Florence + the Machine, back on the road after being derailed by a freak injury, put on a frilly, florid and ferocious performance in Dublin

Florence Welch of Florence + the Machine performing on tour earlier this year. Photograph: Jim Dyson/Getty Images
Florence Welch of Florence + the Machine performing on tour earlier this year. Photograph: Jim Dyson/Getty Images

FLORENCE + THE MACHINE

3Arena, Dublin

★★★★☆

Florence Welch put her foot in it last year when she fractured her metatarsal while twirling across a stage. Delayed by that freak injury, her tour is finally back on the road, and she brings down the curtain on her Ireland and UK tour with a frilly, florid and ferocious performance in Dublin.

Welch first stormed the charts in 2009, in the dog days of the landfill indie scene. With long red hair and vintage frocks, she was heralded as the second coming of the Pre-Raphaelites, the early 19th-century artists who were very much in favour of long red hair and vintage frocks. But it was more accurate to say she was a turbocharged update of Kate Bush.
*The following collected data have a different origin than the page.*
(** * TweetClassifier: metric library, KNN vote, agglomerative clustering,
      cluster extraction and evaluation (src/lib/knn.ts, src/lib/clustering.ts)

    The TypeScript functions are embedded as Rocq functions.

    - A JavaScript [number] that holds a distance is an extended real
      ([Num r], [PInf], [NInf], [NaN]): the arithmetic of the source is kept,
      including what division by zero, the square root of a negative number
      and comparisons with [NaN] give; binary64 rounding, overflow and the
      sign of zero are abstracted away.  Reading [undefined] out of an array
      is read as [NaN], which is what every arithmetic operator and every
      comparison of the source turns it into.
    - Where overflow decides the outcome (whether the loop of
      [hierarchicalClustering] runs down to one cluster), the engine is
      embedded a second time, in the module [Binary64], on Rocq's primitive
      binary64 floats.
    - Counters, sizes and indices are [nat].
    - Strings are [string]s of 8-bit code units; [\s] and [toLowerCase] are
      given on that range.
    - A JavaScript [Set] or [Map] is the list of its elements or entries in
      insertion order, without repetition. *)

From Stdlib Require Import Floats Reals Lra Lia ZArith Ascii String.
From stdpp Require Import gmap strings list fin_maps sorting.

Local Open Scope nat_scope.

(* ====================================================================== *)
(** ** JavaScript numbers *)
(* ====================================================================== *)

Inductive number : Type :=
| Num (r : R)
| PInf
| NInf
| NaN.

Definition ofNat (n : nat) : number := Num (INR n).

Definition is_finite (a : number) : Prop := ∃ r, a = Num r.

(** [Infinity * x] and [-Infinity * x] for a finite [x]. *)
Definition inf_times (positive : bool) (x : R) : number :=
  if Rlt_dec 0 x then (if positive then PInf else NInf)
  else if Rlt_dec x 0 then (if positive then NInf else PInf)
  else NaN.

(** [a + b], exact: the sum of two finite numbers is finite, where binary64
    gives [Infinity] once the sum passes its range ([Binary64] has the
    operator of the source). *)
Definition nadd (a b : number) : number :=
  match a, b with
  | NaN, _ | _, NaN => NaN
  | Num x, Num y => Num (x + y)
  | PInf, NInf | NInf, PInf => NaN
  | PInf, _ | _, PInf => PInf
  | NInf, _ | _, NInf => NInf
  end.

Definition nneg (a : number) : number :=
  match a with
  | Num x => Num (- x)
  | PInf => NInf
  | NInf => PInf
  | NaN => NaN
  end.

Definition nsub (a b : number) : number := nadd a (nneg b).

(** [a * b], exact as well: no overflow, no underflow. *)
Definition nmul (a b : number) : number :=
  match a, b with
  | NaN, _ | _, NaN => NaN
  | Num x, Num y => Num (x * y)
  | PInf, Num x | Num x, PInf => inf_times true x
  | NInf, Num x | Num x, NInf => inf_times false x
  | PInf, PInf | NInf, NInf => PInf
  | PInf, NInf | NInf, PInf => NInf
  end.

Definition ndiv (a b : number) : number :=
  match a, b with
  | NaN, _ | _, NaN => NaN
  | Num x, Num y =>
      if Req_dec_T y 0 then
        (if Rlt_dec 0 x then PInf else if Rlt_dec x 0 then NInf else NaN)
      else Num (x / y)
  | Num _, (PInf | NInf) => Num 0
  | PInf, Num y => if Rlt_dec y 0 then NInf else PInf
  | NInf, Num y => if Rlt_dec y 0 then PInf else NInf
  | (PInf | NInf), (PInf | NInf) => NaN
  end.

(** [Math.sqrt] *)
Definition nsqrt (a : number) : number :=
  match a with
  | Num x => if Rlt_dec x 0 then NaN else Num (sqrt x)
  | PInf => PInf
  | NInf | NaN => NaN
  end.

(** [Math.max] of two arguments *)
Definition nmax (a b : number) : number :=
  match a, b with
  | NaN, _ | _, NaN => NaN
  | Num x, Num y => Num (Rmax x y)
  | PInf, _ | _, PInf => PInf
  | NInf, c | c, NInf => c
  end.

(** [a < b] *)
Definition nltb (a b : number) : bool :=
  match a, b with
  | Num x, Num y => if Rlt_dec x y then true else false
  | Num _, PInf | NInf, Num _ | NInf, PInf => true
  | _, _ => false
  end.

(** [a > b] *)
Definition ngtb (a b : number) : bool := nltb b a.

(** [a === b] *)
Definition neqb (a b : number) : bool :=
  match a, b with
  | Num x, Num y => if Req_dec_T x y then true else false
  | PInf, PInf | NInf, NInf => true
  | _, _ => false
  end.

(** [v || 0] for the result [v] of a [Map.get] on numbers: [undefined], [0]
    and [NaN] are falsy. *)
Definition or_zero (v : option number) : number :=
  match v with
  | Some NaN | None => Num 0
  | Some x => x
  end.

(* ====================================================================== *)
(** ** Strings, [split(/\s+/)], [Set] *)
(* ====================================================================== *)

(** The code units below 256 that [\s] matches. *)
Definition is_space (c : ascii) : bool :=
  let n := nat_of_ascii c in
  ((9 <=? n) && (n <=? 13)) || (n =? 32) || (n =? 160).

(** [s.split(/\s+/)]: the pieces between maximal runs of white space,
    empty pieces at either end included. *)
Fixpoint split_go (cur : string) (in_sep : bool) (s : string) : list string :=
  match s with
  | EmptyString => [cur]
  | String c s' =>
      if is_space c then
        (if in_sep then split_go cur true s'
         else cur :: split_go EmptyString true s')
      else split_go (cur +:+ String c EmptyString) false s'
  end.

Definition split_ws (s : string) : list string := split_go EmptyString false s.

(** [s.split(/\s+/).filter(w => w.length > 0)] *)
Definition tokens (s : string) : list string :=
  filter (λ w, 0 < String.length w) (split_ws s).

(** [toLowerCase] on code units below 256. *)
Definition lower_char (c : ascii) : ascii :=
  let n := nat_of_ascii c in
  if ((65 <=? n) && (n <=? 90))
     || ((192 <=? n) && (n <=? 222) && negb (n =? 215))
  then ascii_of_nat (n + 32) else c.

Fixpoint toLowerCase (s : string) : string :=
  match s with
  | EmptyString => EmptyString
  | String c s' => String (lower_char c) (toLowerCase s')
  end.

Section JsSet.
Context {A : Type} `{EqDecision A}.

(** [set.add(x)] on the insertion-ordered element list *)
Definition set_add (acc : list A) (x : A) : list A :=
  if decide (x ∈ acc) then acc else acc ++ [x].

(** [new Set(l)] *)
Definition new_Set (l : list A) : list A := foldl set_add [] l.

(** [set.has(x)] *)
Definition set_has (s : list A) (x : A) : bool := bool_decide (x ∈ s).
End JsSet.

(* ====================================================================== *)
(** ** Metric library (knn.ts) and [tweetDistance] (clustering.ts) *)
(* ====================================================================== *)

(** knn.ts, [defaultDistance] *)
Definition defaultDistance (t1 t2 : string) : number :=
  let words1 := new_Set (tokens t1) in
  let words2 := new_Set (tokens t2) in
  let union := new_Set (words1 ++ words2) in
  let intersection := new_Set (filter (λ x, set_has words2 x = true) words1) in
  if length union =? 0 then Num 1
  else ndiv (nsub (ofNat (length union)) (ofNat (length intersection)))
            (ofNat (length union)).

(** knn.ts, [jaccardDistance] *)
Definition jaccardDistance (t1 t2 : string) : number :=
  let words1 := new_Set (tokens t1) in
  let words2 := new_Set (tokens t2) in
  let intersection := new_Set (filter (λ x, set_has words2 x = true) words1) in
  let union := new_Set (words1 ++ words2) in
  if length union =? 0 then Num 1
  else nsub (Num 1) (ndiv (ofNat (length intersection)) (ofNat (length union))).

(** clustering.ts, [tweetDistance] *)
Definition tweetDistance (tweet1 tweet2 : string) : number :=
  let words1 := new_Set (tokens (toLowerCase tweet1)) in
  let words2 := new_Set (tokens (toLowerCase tweet2)) in
  let commonWords := new_Set (filter (λ w, set_has words2 w = true) words1) in
  let totalWords := length words1 + length words2 in
  if totalWords =? 0 then Num 1
  else ndiv (nsub (ofNat totalWords) (ofNat (length commonWords)))
            (ofNat totalWords).


(** [arr[i] = v] on a JavaScript array: inside the array the element is
    replaced; past its end the array grows, the skipped positions are holes
    (they read as [hole]). *)
Definition array_set {A} (hole : A) (l : list A) (i : nat) (v : A) : list A :=
  if decide (i < length l) then <[i:=v]> l
  else l ++ replicate (i - length l) hole ++ [v].

(** [matrix[i][j]] on an array of rows of integers *)
Definition cell (matrix : list (list nat)) (i j : nat) : nat :=
  default 0 (matrix !! i ≫= (.!! j)).

(** [matrix[i][j] = v] *)
Definition cell_set (matrix : list (list nat)) (i j v : nat) : list (list nat) :=
  match matrix !! i with
  | Some row => <[i := array_set 0 row j v]> matrix
  | None => matrix
  end.

(** The value the inner loop of [levenshteinDistance] stores at [i], [j]. *)
Definition levenshteinCell (s1 s2 : string) (matrix : list (list nat)) (i j : nat) : nat :=
  if decide (String.get (i - 1) s1 = String.get (j - 1) s2)
  then cell matrix (i - 1) (j - 1)
  else Nat.min (Nat.min (cell matrix (i - 1) (j - 1) + 1)
                        (cell matrix i (j - 1) + 1))
               (cell matrix (i - 1) j + 1).

(** The matrix [levenshteinDistance] has filled when its loops end. *)
Definition levenshteinMatrix (s1 s2 : string) : list (list nat) :=
  let len1 := String.length s1 in
  let len2 := String.length s2 in
  let matrix := (λ i, [i]) <$> seq 0 (S len1) in
  let matrix := foldl (λ m j, cell_set m 0 j j) matrix (seq 0 (S len2)) in
  foldl (λ m i,
           foldl (λ m j, cell_set m i j (levenshteinCell s1 s2 m i j))
                 m (seq 1 len2))
        matrix (seq 1 len1).

(** knn.ts, [levenshteinDistance] *)
Definition levenshteinDistance (s1 s2 : string) : number :=
  let len1 := String.length s1 in
  let len2 := String.length s2 in
  let matrix := levenshteinMatrix s1 s2 in
  let maxLen := Nat.max len1 len2 in
  if maxLen =? 0 then Num 0
  else ndiv (ofNat (cell matrix len1 len2)) (ofNat maxLen).

(** [l.reduce((acc, v, i) => f(acc, v, i), init)], from index [i] on *)
Fixpoint reduce_from {A B} (f : B → A → nat → B) (i : nat) (acc : B) (l : list A) : B :=
  match l with
  | [] => acc
  | v :: l' => reduce_from f (S i) (f acc v i) l'
  end.

(** [words.filter(x => x === w).length] *)
Definition occurrences (words : list string) (w : string) : nat :=
  length (filter (λ x, x = w) words).

(** knn.ts, [cosineDistance] *)
Definition cosineDistance (t1 t2 : string) : number :=
  let words1 := tokens t1 in
  let words2 := tokens t2 in
  let allWords := new_Set (words1 ++ words2) in
  let vec1 := occurrences words1 <$> allWords in
  let vec2 := occurrences words2 <$> allWords in
  let dotProduct := reduce_from (λ sum v i, sum + v * (vec2 !!! i)) 0 0 vec1 in
  let mag1 := nsqrt (ofNat (reduce_from (λ sum v _, sum + v * v) 0 0 vec1)) in
  let mag2 := nsqrt (ofNat (reduce_from (λ sum v _, sum + v * v) 0 0 vec2)) in
  if neqb mag1 (Num 0) || neqb mag2 (Num 0) then Num 1
  else nsub (Num 1) (ndiv (ofNat dotProduct) (nmul mag1 mag2)).

(** knn.ts, [getDistanceFunction] *)
Definition getDistanceFunction (type : string) : string → string → number :=
  if decide (type = "jaccard") then jaccardDistance
  else if decide (type = "levenshtein") then levenshteinDistance
  else if decide (type = "cosine") then cosineDistance
  else defaultDistance.

(* ====================================================================== *)
(** ** KNN classifier (knn.ts) *)
(* ====================================================================== *)

Record Tweet := {
  id : nat;
  text : string;
  label : option string;
  predictedLabel : option string;
  cleaned : option string
}.

Inductive VoteType := majority | weighted.

Record KNNParams := {
  k : nat;
  voteType : VoteType;
  distanceType : string
}.

(** [tweet.cleaned || tweet.text]: a missing or empty [cleaned] is falsy. *)
Definition cleaned_or_text (tweet : Tweet) : string :=
  match cleaned tweet with
  | Some (String c s) => String c s
  | _ => text tweet
  end.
Florence Welch has effortlessly bridged the divide between Millennials and Gen Z

More than a decade on, and after Bush’s Stranger Things revival, that thrills’n’frills sensibility is more zeitgeisty than ever. This is confirmed when Welch asks how many are attending their first Florence concert and half the audience roars in affirmation. She may have come unstuck leaping under the spotlight in London last year, but she has effortlessly bridged the divide between Millennials and Gen Z.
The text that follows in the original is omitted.